A Brief Revisit to the Subject of The Madoff Scandal and Charities and Foundations – Installment 10

June 2, 2009Articles White Collar Defense & Compliance Blog

This is the tenth in a series of installments on this blog that are discussing some of the issues that face the manifold stakeholders that have been materially affected by the long global Ponzi scheme of Bernard L. Madoff. All potential stakeholders should consult professional advisors promptly to have their positions evaluated.

Installments 3 through 8 of this series focused on the specific concerns of charities that were victims of Madoff and similar schemes. It generally advocated that every charity should respond pro-actively in the wake of the Madoff scandal and the current adverse economic climate, including a filing of its Form 990 for 2008 (the “2008 Form 990”) with the IRS as promptly as practicable, whether or not it was a Madoff victim itself. This Installment 10 is designed to extend the discussion in Installment 6 on calendar year filers of the 2008 Form 990 to the many 501(c)(3) entities that have fiscal years other than calendar years (“Fiscal Year Charities”).

This blog series has already pointed out that the 2008 Form 990 contains new questions that require “yes” or ‘no” answers about governance and business operations of 501(c)(3) entities. In some respects it emulates the passive regulatory schemes present in Canada and many European countries to “comply or explain why.” By requiring an explanation if an answer is in the negative, the regulator promotes the desired affirmative behavior.

As has been discussed previously, the 2008 Form 990 includes a series of questions, among others, as to whether the charity has (i) a conflicts of interest policy, (ii) a whistleblower policy, (iii) an audit committee and (iv) a document retention and destruction policy. The 2008 Form 990 also asks whether the audit committee and governing board has reviewed the 2008 Form 990 before it was filed and information about executive compensation and transactions with insiders.

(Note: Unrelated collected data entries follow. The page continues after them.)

(* ===== verification/CodeMeta.v ===== *)
(** * Metadata of just-in-time compiled code ([runtime.c], [reg_cfg_metadata])

    A just-in-time compiler copies functions of the program into a code heap
    and registers the copies: a new address of a function, a new branch, a new
    return address.  The runtime gives the copy the identifier of the
    original.  [md] is the second argument and [md_string] the string there,
    for the types that take one.  [STATIC_BID_SLOT_END], which only the
    statistics read, is left out, but not the slot it takes. *)

From S2P Require Import Prelude Dict Graph Module StringPool Table Runtime CodeHeap.

Definition ROCK_FUNC_SYM : Z := 0.
Definition ROCK_ICJ : Z := 1.
Definition ROCK_ICJ_SYM : Z := 2.
Definition ROCK_RAI : Z := 3.
Definition ROCK_ICJ_UNREG : Z := 4.
Definition ROCK_ICJ_SYM_UNREG : Z := 5.
Definition ROCK_RAI_UNREG : Z := 6.
Definition ROCK_FUNC_SYM_UNREG : Z := 7.
Definition ROCK_RET : Z := 8.

(** ** Queries *)
(** The name of the function at an address, or NULL. *)
Definition query_function_name (addr : Z) (ms : list code_module) : Z :=
  match find_module addr ms with
  | None => 0
  | Some (_, m) =>
    match List.find (fun s => s_offset s =? addr - base_addr m) (funcsyms m) with
    | Some s => s_name s
    | None => 0
    end
  end.

Definition found {A} (o : option A) : res A :=
  match o with
  | Some a => Ok a
  | None => Exit
  end.

Fixpoint find_rad (name : Z) (ms : list code_module) : option Z :=
  match ms with
  | [] => None
  | m :: ms' =>
    match List.find (fun r => name =? s_name r) (rad m) with
    | Some r => Some (u64 (s_offset r + base_addr m))
    | None => find_rad name ms'
    end
  end.
Definition query_rad (name : Z) (ms : list code_module) : res Z := found (find_rad name ms).

Definition query_function (name : Z) (ms : list code_module) : res function :=
  found (List.find (fun f => name =? f_name f) (concat (functions <$> ms))).

Definition query_icfsym (name : Z) (ms : list code_module) : res symbol :=
  found (List.find (fun s => name =? s_name s) (concat (icfsyms <$> ms))).

Section reg.
Context `{M : Malloc}.

(** Interning in the pool of the runtime. *)
Definition intern (s : cstring) (rt : runtime) : res (runtime * Z) :=
  '(sp, p) ← sp_intern_string (stringpool rt) s;
  Ok (rt {{ stringpool := sp }}, p).

(** ** Registering

    [o] is the module of the handle, with its place; it may be NULL. *)
Definition reg_func_sym (o : option (nat * code_module)) (new_addr addr : Z) (rt : runtime) : res runtime :=
  '(i, m) ← deref (Some o);
  if negb (in_module new_addr m) || negb (new_addr mod 8 =? 0) then Exit
  else if (FourGB <=? addr) || negb (addr mod 8 =? 0) then Exit
  else
    let name := query_function_name addr (modules rt) in
    _ ← CHECK (negb (name =? 0));
    Ok (set_module i (m {{ funcsyms := funcsyms m ++ [mkSymbol name (new_addr - base_addr m)] }})
          (rt {{ table := write64 (table rt) new_addr (read64 (table rt) addr) }})).

(** The name and the slot of the return of a function, cached. *)
Definition ret_slot (extra : Z) (rt : runtime) : res (runtime * Z * Z) :=
  match dict_find (ret_name rt) extra with
  | None =>
    let name := query_function_name extra (modules rt) in
    _ ← CHECK (negb (name =? 0));
    func ← query_function name (modules rt);
    match f_returns func with
    | [] => Exit
    | name :: _ =>
      names ← dict_add (ret_name rt) extra name;
      sym ← query_icfsym name (modules rt);
      let bid_slot := u32 (s_offset sym) in
      offsets ← dict_add (ret_offset rt) extra bid_slot;
      Ok (rt {{ ret_name := names }} {{ ret_offset := offsets }}, name, bid_slot)
    end
  | Some name =>
    r ← found (dict_find (ret_offset rt) extra);
    Ok (rt, name, u32 r)
  end.

(** The slot is written into the four bytes before an address of the code,
    which end an instruction. *)
Definition patch_slot (m : code_module) (addr bid_slot : Z) (rt : runtime) : runtime :=
  rt {{ osb := write32 (osb rt) (u64 (osb_base_addr m + (addr - base_addr m - 4))) bid_slot }}.

Definition add_icfsym (i : nat) (m : code_module) (name bid_slot : Z) (rt : runtime) : runtime :=
  set_module i (m {{ icfsyms := icfsyms m ++ [mkSymbol name bid_slot] }}) rt.

Definition reg_ret (o : option (nat * code_module)) (addr extra : Z) (rt : runtime) : res runtime :=
  '(rt, name, bid_slot) ← ret_slot extra rt;
  '(i, m) ← deref (Some o);
  if negb (in_module addr m) then Exit
  else Ok (add_icfsym i m name bid_slot (patch_slot m addr bid_slot rt)).

Definition reg_icj (o : option (nat * code_module)) (md_string : cstring) (extra : Z) (rt : runtime) : res runtime :=
  '(rt, id) ← intern md_string rt;
  '(i, m) ← deref (Some o);
  if dict_in (icfs m) id then Ok rt
  else
    '(rt, ic_id) ← intern md_string rt;
    let name := query_function_name extra (modules rt) in
    _ ← CHECK (negb (name =? 0));
    f ← query_function name (modules rt);
    let rt := set_module i (m {{ icfs := dict_put (icfs m) ic_id (NormalCall (f_type f)) }}) rt in
    targets ← dict_add (icj_target rt) id extra;
    ra ← query_rad name (modules rt);
    rets ← dict_add (icj_target_ret rt) id ra;
    Ok (rt {{ icj_target := targets }} {{ icj_target_ret := rets }}).

(** The slot of a branch of the heap, allocated the first time, and the
    module that records it. *)
Definition icj_slot (m : code_module) (name : Z) (rt : runtime) : res (runtime * code_module * Z) :=
  match dict_find (bid_slot_in_codeheap m) name with
  | None =>
    let '(rt, bid_slot) := alloc_bid_slot rt in
    slots ← dict_add (bid_slot_in_codeheap m) name bid_slot;
    icj ← found (dict_find (icj_target rt) name);
    Ok (rt {{ table := write64 (table rt) bid_slot (read64 (table rt) icj) }},
        m {{ bid_slot_in_codeheap := slots }}, bid_slot)
  | Some slot => Ok (rt, m, u32 slot)
  end.

Definition reg_icj_sym (o : option (nat * code_module)) (md_string : cstring) (addr : Z) (rt : runtime)
    : res runtime :=
  '(i, m) ← deref (Some o);
  if negb (in_module addr m) then Exit
  else
    '(rt, name) ← intern md_string rt;
    '(rt, m, bid_slot) ← icj_slot m name rt;
    Ok (add_icfsym i m name bid_slot (patch_slot m addr bid_slot rt)).

Definition reg_rai (o : option (nat * code_module)) (md_string : cstring) (addr : Z) (rt : runtime) : res runtime :=
  '(rt, name) ← intern md_string rt;
  '(i, m) ← deref (Some o);
  if negb (in_module addr m) || negb (addr mod 8 =? 0) then Exit
  else
    let rt := set_module i (m {{ rai := rai m ++ [mkSymbol name (addr - base_addr m)] }}) rt in
    ra ← found (dict_find (icj_target_ret rt) name);
    let t := write64 (table rt) addr (read64 (table rt) ra) in
    Ok (rt {{ table := write64 t addr (Z.lor (read64 t addr) 1) }}).

(** ** Unregistering *)
Definition unreg_icj_sym (o : option (nat * code_module)) (md_string : cstring) (rt : runtime) : res runtime :=
  '(rt, name) ← intern md_string rt;
  '(i, m) ← deref (Some o);
  Ok (set_module i (m {{ icfsyms := List.filter (fun s => negb (name =? s_name s)) (icfsyms m) }}) rt).

Definition without (offset : Z) (l : list symbol) : list symbol :=
  List.filter (fun s => negb (s_offset s =? offset)) l.

Definition unreg_rai (o : option (nat * code_module)) (addr : Z) (rt : runtime) : res runtime :=
  '(i, m) ← deref (Some o);
  if negb (in_module addr m) || negb (addr mod 8 =? 0) then Exit
  else Ok (set_module i (m {{ rai := without (addr - base_addr m) (rai m) }})
             (rt {{ table := write64 (table rt) addr 0 }})).

(** The case has no [break]: it goes on to the next one. *)
Definition unreg_func_sym (o : option (nat * code_module)) (addr : Z) (rt : runtime) : res runtime :=
  '(i, m) ← deref (Some o);
  if negb (in_module addr m) || negb (addr mod 8 =? 0) then Exit
  else
    let m := m {{ funcsyms := without (addr - base_addr m) (funcsyms m) }} in
    unreg_rai (Some (i, m)) addr (set_module i m (rt {{ table := write64 (table rt) addr 0 }})).

Definition reg_cfg_metadata (h : option nat) (type md : Z) (md_string : cstring) (extra : Z) (rt : runtime)
    : res runtime :=
  o ← get_code_heap h rt;
  let '(rt, _) := alloc_bid_slot rt in
  if type =? ROCK_FUNC_SYM then reg_func_sym o md extra rt
  else if type =? ROCK_RET then reg_ret o md extra rt
  else if type =? ROCK_ICJ then reg_icj o md_string extra rt
  else if type =? ROCK_ICJ_SYM then reg_icj_sym o md_string extra rt
  else if type =? ROCK_RAI then reg_rai o md_string extra rt
  else if type =? ROCK_ICJ_SYM_UNREG then unreg_icj_sym o md_string rt
  else if type =? ROCK_FUNC_SYM_UNREG then unreg_func_sym o md rt
  else if type =? ROCK_RAI_UNREG then unreg_rai o md rt
  else Exit.
End reg.
Definition load_symbol (sym : Z) (strtab : option Z) (ctors : dict Z) (vtables : dict (list Z)) (patch_call : Z)
    (st : loading) (cnt : Z) : res loading :=
  let elf := ld_elf st in
  let p := sym + cnt * 24 in
  st_name ← load32 elf p;
  st_info ← load8 elf (p + 4);
  st_shndx ← load16 elf (p + 6);
  st_value ← load64 elf (p + 8);
  symname ← cstr_in elf strtab st_name;
  let named prefix := starts_with symname (of_string prefix) in
  if named "__mcfi_dcj_" then dcj_symbol symname st_value st
  else if named "__mcfi_icj_" then icj_symbol symname st_value st
  else if named "__mcfi_at_" then at_symbol symname st_value st
  else if named "__mcfi_lp_" then lp_symbol symname st_value st
  else if named "__mcfi_bary_" then bary_symbol symname st_value st
  else if (Z.land st_info 0xf =? 2)   (* STT_FUNC *) && negb (st_shndx =? 0)   (* SHN_UNDEF *)
  then func_symbol ctors vtables patch_call symname st_value st_info st
  else Ok st.

(** The functions with landing pads, which are patched at their entry too. *)
Definition register_pads (flps : graph) (elf : list Z) (cm : code_module) (f : symbol) : res code_module :=
  match dict_find flps (s_name f) with
  | None => Ok cm
  | Some pads =>
    let cm := cm {{ flp := foldl (fun g (v : Z * unit) => g_add_edge g (s_offset f) v.1) (flp cm) pads }} in
    if dict_in (func_orig cm) (s_offset f) then Ok cm
    else
      orig ← load64 elf (s_offset f);
      origs ← dict_add (func_orig cm) (s_offset f) orig;
      Ok (cm {{ func_orig := origs }})
  end.

(** A function of the dynamic symbol table, with its aliases. *)
Definition dyn_symbol (elf : list Z) (dynsym : Z) (dynstr : option Z) (aliases_tc : dict (dict unit))
    (st : code_module * runtime) (cnt : Z) : res (code_module * runtime) :=
  let '(cm, rt) := st in
  let p := dynsym + cnt * 24 in
  st_name ← load32 elf p;
  st_info ← load8 elf (p + 4);
  st_shndx ← load16 elf (p + 6);
  st_value ← load64 elf (p + 8);
  if (Z.shiftr st_info 4 =? 1)   (* STB_GLOBAL *) && (Z.land st_info 0xf =? 2) && negb (st_shndx =? 0) then
    name ← cstr_in elf dynstr st_name;
    '(rt, fname) ← intern name rt;
    let addr := u64 (st_value - base_addr cm) in
    let names := match dict_find aliases_tc fname with
                 | None => [(fname, tt)]
                 | Some cc => cc
                 end in
    Ok (cm {{ dynfuncs := foldl (fun g (v : Z * unit) => g_add_directed_edge g addr v.1) (dynfuncs cm) names }}, rt)
  else Ok (cm, rt).

(** An entry of the PLT. *)
Definition plt_symbol (sc : sections) (relaplt : Z) (patch_call patch_entry : Z) (st : loading) (cnt : Z)
    : res loading :=
  let elf := ld_elf st in
  let cm := ld_cm st in
  r_offset ← load64 elf (relaplt + cnt * 24);
  r_info ← load64 elf (relaplt + cnt * 24 + 8);
  dynsym ← deref (Some (sc_dynsym sc));
  st_name ← load32 elf (dynsym + Z.shiftr r_info 32 * 24);
  symname ← cstr_in elf (sc_dynstr sc) st_name;
  '(rt, name) ← intern symname (ld_rt st);
  let plt_ent_size := if instrumented cm then 32 else 16 in
  let offset := u64 (sc_plt_offset sc + (cnt + 1) * plt_ent_size) in
  gps ← dict_add (gpfuncs cm) (u64 (r_offset - gotplt cm)) name;
  let st := st {{ ld_rt := rt }}
               {{ ld_cm := cm {{ funcsyms := funcsyms cm ++ [mkSymbol name offset] }} {{ gpfuncs := gps }} }} in
  Ok (if name =? patch_call then st {{ ld_patch_call := u32 offset }}
      else if name =? patch_entry then st {{ ld_patch_entry := u32 offset }}
      else st).

(** ** Online patching

    Every call whose return address has a symbol is made to call the patch
    stub, and the functions registered are made to call the other one. *)
Definition NO_OFFSET : Z := 0xFFFFFFFF.

(** [call rel32] to [target], written so that it ends at [stop]. *)
Definition store_rel32 (elf : list Z) (stop target : Z) : res (list Z) :=
  store32 elf (stop - 4) (u32 (target - stop)).

(** One return address; the mark of an indirect call is taken off its key. *)
Definition patch_ra (target : Z) (st : list Z * dict Z) (kv : Z * Z) : res (list Z * dict Z) :=
  let '(elf, origs) := st in
  if is_marked_ra_ic kv.1 then
    let key := unmark_ptr kv.1 in
    let p := u32 key - 8 in
    b ← load8 elf (p + 5);
    let five_byte_nop_offset := if negb (b =? 0) then 0 else 1 in
    let callsite_offset := u32 (u32 key - (if negb (b =? 0) then 3 else 2)) in
    elf ← store8 elf (p + five_byte_nop_offset) 0xe8;
    elf ← store32 elf (p + five_byte_nop_offset + 1) (u32 (target - callsite_offset));
    Ok (elf, origs ++ [(key, kv.2)])
  else
    let callsite_offset := u32 kv.1 in
    elf ← store_rel32 elf callsite_offset target;
    Ok (elf, origs ++ [kv]).

Definition patch_calls (target : Z) (elf : list Z) (origs : dict Z) : res (list Z * dict Z) :=
  if target =? NO_OFFSET then Ok (elf, origs)
  else foldM (patch_ra target) origs (elf, []).

(** A place that is patched twice: its bytes are those after the first time. *)
Definition order_patches (elf : list Z) (ra_orig : dict Z) (origs : dict Z) (kv : Z * Z) : res (dict Z) :=
  if dict_in ra_orig (u64 (kv.1 + 8)) then
    v ← load64 elf kv.1;
    Ok (origs ++ [(kv.1, v)])
  else Ok (origs ++ [kv]).

Definition patch_func (target : Z) (elf : list Z) (kv : Z * Z) : res (list Z) :=
  let callsite := u32 kv.1 in
  elf ← store8 elf callsite 0xe8;
  store32 elf (callsite + 1) (u32 (target - (callsite + 5))).

Definition patch_entries (target : Z) (elf : list Z) (origs : dict Z) : res (list Z) :=
  if target =? NO_OFFSET then Ok elf else foldM (patch_func target) origs elf.

Definition online_patching (patch_call_offset patch_entry_offset : Z) (elf : list Z) (cm : code_module)
    : res (list Z * code_module) :=
  '(elf, ras) ← patch_calls patch_call_offset elf (ra_orig cm);
  funcs ← foldM (order_patches elf ras) (func_orig cm) [];
  elf ← patch_entries patch_entry_offset elf funcs;
  Ok (elf, cm {{ ra_orig := ras }} {{ func_orig := funcs }}).

(** ** The whole *)
(** The parts of the module that the sections give. *)
Definition module_of_sections (sc : sections) (sz : Z) (cm : code_module) : code_module :=
  cm {{ icfs := sc_icfs sc }} {{ functions := sc_functions sc }} {{ classes := sc_classes sc }}
     {{ cha := sc_cha sc }} {{ aliases := sc_aliases sc }}
     {{ fats_in_code := (fun kv : Z * unit => (kv.1, [])) <$> sc_fats_in_code sc }}
     {{ fats_in_data := sc_fats_in_data sc }}
     {{ fats := merge_dicts (merge_dicts [] (sc_fats_in_code sc)) (sc_fats_in_data sc) }}
     {{ vtable := sc_vtable sc }} {{ Module.sz := sz }}.

Definition load_mcfi_metadata (elf : list Z) (sz : Z) (rt : runtime) : res (list Z * code_module * runtime) :=
  sc ← scan_sections elf (stringpool rt);
  let rt := rt {{ stringpool := sc_pool sc }} in
  let cm := alloc_code_module {{ instrumented := sc_instrumented sc }} {{ gotplt := sc_gotplt sc }}
              {{ gotpltsz := sc_gotpltsz sc }} in
  e_type ← load16 elf 16;
  '(sc, cm, rt) ← (if e_type =? 2 (* ET_EXEC *) then add_exe_entry elf sc cm rt else Ok (sc, cm, rt));
  let cm := module_of_sections sc sz cm in
  aliases_tc ← g_transitive_closure (sc_aliases sc);
  '(rt, patch_call) ← intern (of_string "__patch_call") rt;
  '(rt, patch_entry) ← intern (of_string "__patch_entry") rt;
  st ← foldM (load_symbol (default 0 (sc_sym sc)) (sc_strtab sc) (sc_ctor sc) (sc_vtable sc) patch_call)
         (seqZ 0 (sc_numsym sc)) (mkLoading elf cm rt [] NO_OFFSET NO_OFFSET);
  cm ← foldM (register_pads (ld_flp st) (ld_elf st)) (funcsyms (ld_cm st)) (ld_cm st);
  '(cm, rt) ← foldM (dyn_symbol (ld_elf st) (default 0 (sc_dynsym sc)) (sc_dynstr sc) aliases_tc)
                (seqZ 0 (sc_numdynsym sc)) (cm, ld_rt st);
  st ← foldM (plt_symbol sc (default 0 (sc_relaplt sc)) patch_call patch_entry)
         (seqZ 0 (sc_numrelaplt sc)) (st {{ ld_cm := cm }} {{ ld_rt := rt }});
  '(elf, cm) ← online_patching (ld_patch_call st) (ld_patch_entry st) (ld_elf st) (ld_cm st);
  Ok (elf, cm, ld_rt st).
End load.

If the charity answers “yes” to a question, it can go on to the next question. If the answer is “no,” the charity must explain why. Obviously the universal availability of the 2008 Form 990 makes it desirable to answer all or almost all of the questions “yes.” Otherwise potential donors and other stakeholders may have questions and draw conclusions of their own about the operating practices of the charity and whether it is worthy of a contribution.

It is further interesting to note that the many Fiscal Year Charities have even longer than May 15, 2009 as their initial due date for filing their 2008 Forms 990 for 2008. Numerous nonprofit colleges and universities, for example, are on fiscal years that begin on June 1 or July 1 of each year.

As an illustration, a Fiscal Year Charity for which its current fiscal year commenced on July 1, 2008, would end such fiscal year on June 30, 2009. Its 2008 Form 990 for the current fiscal year will not be initially due until November 15, 2009. If it were to extend the due date for the 2008 Form 990 by the theoretical maximum of six additional months discussed earlier in Installments 6 and 7, the due date would be May 15, 2010.

A Fiscal Year Charity will have an ample opportunity to acquire samples from the internet of examples of 2008 Forms 990 filed earlier by calendar-year-end charities. Moreover, it has additional time to do what it deems necessary and appropriate to implement “best practices” in order to respond “yes” to the questions and answers posed in the 2008 Form 990. A charity will be well-served to file its 2008 Form 990 as promptly as possible as was recommended in Installment 7 of this blog series.